Na história, surge com um ar mais velho, barba comprida, olheiras carregadas e vizinho de um insuportável silêncio. Ele é a metáfora para a solidão, "a doença do século", e a própria cidade de Lisboa é representada como uma grande metrópole, "um espaço de passagem". Talvez esse tema universal justifique o interesse que a longa-metragem tem despertado lá fora "Estou muito orgulhoso do filme porque é uma obra que eu, como espectador, gostaria de ir ver independentemente de ser português", diz Nuno Lopes, para rematar que "o que se passa no ecrã ultrapassa a personagem e o pretendido pelo realizador", tornando-se o filme "em objecto vivo".

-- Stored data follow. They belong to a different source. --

(** The inner loop over a list of colours, some of them unset. *)
Lemma color_steps_spec (cs : list pystr) :
  ∀ ds m off out m' off' out',
    table_of ds m off →
    for_each (color_step int16) cs (m, off, out) = Ok (m', off', out') →
    let new :=
      first_occurrences ds (c ← cs; if bool_decide (c ≠ []) then [c] else []) in
    table_of (ds ++ new) m' off'
    ∧ ∃ entries, out' = out ++ entries
        ∧ Forall2 (λ c e, color_entry int16 c = Ok e ∧ is_slot e = false)
            new entries.
Proof.
  induction cs as [|c cs IH]; intros ds m off out m' off' out' Hinv.
  - cbn. intros [= <- <- <-]. rewrite !app_nil_r.
    split; [done|]. exists []. by rewrite app_nil_r.
  - cbn [for_each color_step mbind list_bind].
    pose proof (table_of_fresh _ _ _ c Hinv) as Hfresh.
    destruct (bool_decide (c ≠ [])); cbn [andb app].
    + case_bool_decide as Hc.
      * cbn [first_occurrences].
        rewrite bool_decide_eq_false_2 by (by apply Hfresh).
        destruct (color_entry_inv c) as [(e & He & Hslot)|He]; rewrite He;
          [|done].
        cbn [mbind result_bind mret result_ret]. intros Hloop.
        apply IH with (ds := ds ++ [c]) in Hloop;
          [|apply table_of_insert; [done|by apply Hfresh]].
        destruct Hloop as [Hinv' [entries [-> Hent]]].
        rewrite <- !app_assoc in *. split; [done|].
        exists (e :: entries). split; [done|]. by constructor.
      * cbn [first_occurrences].
        rewrite bool_decide_eq_true_2; [by apply IH|].
        destruct (decide (c ∈ ds)) as [|Hn]; [done|].
        by apply Hfresh in Hn.
    + by apply IH.
Qed.

Lemma color_steps_raise (cs : list pystr) :
  ∀ st e, for_each (color_step int16) cs st = Raise e → e = ValueError.
Proof.
  induction cs as [|c cs IH]; intros [[m off] out] e; [done|].
  cbn [for_each color_step].
  destruct (_ && _).
  - destruct (color_entry_inv c) as [[x [-> _]]| ->].
    + apply IH.
    + by intros [= <-].
  - apply IH.
Qed.

Lemma for_each_nested {A B S : Type} (body : S → B → result S)
    (g : A → list B) (l : list A) (s : S) :
  for_each (λ s a, for_each body (g a) s) l s = for_each body (l ≫= g) s.
Proof.
  revert s. induction l as [|a l IH]; intros s; [done|].
  cbn [for_each]. rewrite bind_cons, for_each_app.
  destruct (for_each body (g a) s) as [s'|e]; [apply IH|done].
Qed.

Lemma scanned_colors_flat (sty : Style) :
  scanned_colors sty
  = c ← (item ← style_items sty;
         [color item.2; bgcolor item.2; border item.2]);
    if bool_decide (c ≠ []) then [c] else [].
Proof.
  unfold scanned_colors. induction (style_items sty) as [|item l IH]; [done|].
  rewrite !bind_cons, bind_app, IH. reflexivity.
Qed.

Lemma first_occurrences_NoDup (l : list pystr) :
  ∀ seen, NoDup (first_occurrences seen l)
          ∧ ∀ c, c ∈ first_occurrences seen l → c ∉ seen.
Proof.
  induction l as [|d l IH]; intros seen.
  - split; [constructor|]. intros c. by rewrite elem_of_nil.
  - cbn [first_occurrences]. case_bool_decide as Hd; [apply IH|].
    destruct (IH (seen ++ [d])) as [Hnd Hnin]. split.
    + constructor; [|done]. intros Hin. apply Hnin in Hin.
      apply Hin, elem_of_app. right. by left.
    + intros c. rewrite elem_of_cons. intros [->|Hin]; [done|].
      apply Hnin in Hin. intros Hs. apply Hin, elem_of_app. by left.
Qed.

Lemma first_occurrences_sound (l : list pystr) :
  ∀ seen c, c ∈ first_occurrences seen l → c ∈ l.
Proof.
  induction l as [|d l IH]; intros seen c; [done|].
  cbn [first_occurrences]. case_bool_decide.
  - intros Hin. right. by eapply IH.
  - rewrite elem_of_cons. intros [->|Hin]; [by left|]. right. by eapply IH.
Qed.

(** The table of a style, in the terms of the specification. *)
Lemma color_table_spec (sty : Style) (out0 : list pystr)
    (m : gmap pystr Z) (off : Z) (out : list pystr) :
  color_table int16 sty out0 = Ok (m, off, out) →
  let ds := first_occurrences [] (scanned_colors sty) in
  table_of ds m off
  ∧ ∃ entries, out = out0 ++ entries
      ∧ Forall2 (λ c e, color_entry int16 c = Ok e ∧ is_slot e = false)
          ds entries.
Proof.
  unfold color_table.
  rewrite (for_each_nested (color_step int16)
             (λ item, [color item.2; bgcolor item.2; border item.2])).
  intros Hloop. apply color_steps_spec with (ds := []) in Hloop;
    [|apply table_of_empty].
  rewrite <- scanned_colors_flat in Hloop. exact Hloop.
Qed.

(** C7: the colour table builder scans the categories in the order of
    the style, the foreground, background and border colour of each, and
    skips the unset ones; the distinct colours in the order of their
    first occurrence get the indices 1, 2, ... (a colour that occurs again
    keeps its index, and no other colour has one), and the entries are
    written in that order, after what the file held. *)
Theorem color_table_first_occurrence (sty : Style) (out0 : list pystr)
    (m : gmap pystr Z) (off : Z) (out : list pystr) :
  color_table int16 sty out0 = Ok (m, off, out) →
  let ds := first_occurrences [] (scanned_colors sty) in
  NoDup ds
  ∧ (∀ c, c ∈ ds ↔ c ∈ scanned_colors sty)
  ∧ (∀ c i, m !! c = Some i
            ↔ ∃ k : nat, ds !! k = Some c ∧ i = (Z.of_nat k + 1)%Z)
  ∧ off = (Z.of_nat (length ds) + 1)%Z
  ∧ ∃ entries, out = out0 ++ entries
      ∧ length entries = length ds
      ∧ ∀ (k : nat) c, ds !! k = Some c →
          ∃ e, entries !! k = Some e ∧ color_entry int16 c = Ok e.
Proof.
  intros Hc ds. apply color_table_spec in Hc as [[Hoff Hm] Hout].
  destruct Hout as (entries & -> & Hent). fold ds in Hoff, Hm, Hent.
  split; [apply first_occurrences_NoDup|].
  split.
  { intros c. split; [apply first_occurrences_sound|].
    intros Hin. apply (first_occurrences_complete []) in Hin as [Hin|Hin];
      [by apply elem_of_nil in Hin|done]. }
  split; [exact Hm|]. split; [exact Hoff|].
  exists entries. split; [done|].
  split; [symmetry; by eapply Forall2_length|].
  intros k c Hk.
  destruct (Forall2_lookup_l _ _ _ _ _ Hent Hk) as (e & He & Hce & _).
  eauto.
Qed.

End color_table.

Lemma color_table_first_occurrence_witness :
  color_table hex_int example_style []
  = Ok (<[lit "0000FF" := 2%Z]> (<[lit "FF0000" := 1%Z]> ∅), 3%Z,
        [lit "\red255\green0\blue0;"; lit "\red0\green0\blue255;"])
  ∧ NoDup (first_occurrences [] (scanned_colors example_style)).
Proof.
  assert (color_table hex_int example_style []
          = Ok (<[lit "0000FF" := 2%Z]> (<[lit "FF0000" := 1%Z]> ∅), 3%Z,
                [lit "\red255\green0\blue0;"; lit "\red0\green0\blue255;"]))
    as Hrun by (vm_compute; reflexivity).
  split; [exact Hrun|].
  exact (proj1 (color_table_first_occurrence hex_int _ _ _ _ _ Hrun)).
Defined.

(** ** The whole document *)

Section rendering.

Variable int16 : pystr → option Z.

Depois de ter participado em obras como Quaresma ou António, Um Rapaz de Lisboa, além de outros projectos no teatro e televisão, conserva a preparação obsessiva como método de trabalho. Para Alice, teve longas conversas com o realizador, falou com Filomena, mãe da criança desaparecida Rui Pedro, e viu compulsivamente os filmes Paris, Texas, de Wim Wenders, ou O Emprego do Tempo, de Laurent Cantet. Afinal, a profissão tem a sua duplicidade "Quando entras num trabalho, mexes em coisas que se calhar não querias mexer porque há uma exposição constante que magoa. Mas magoa com prazer."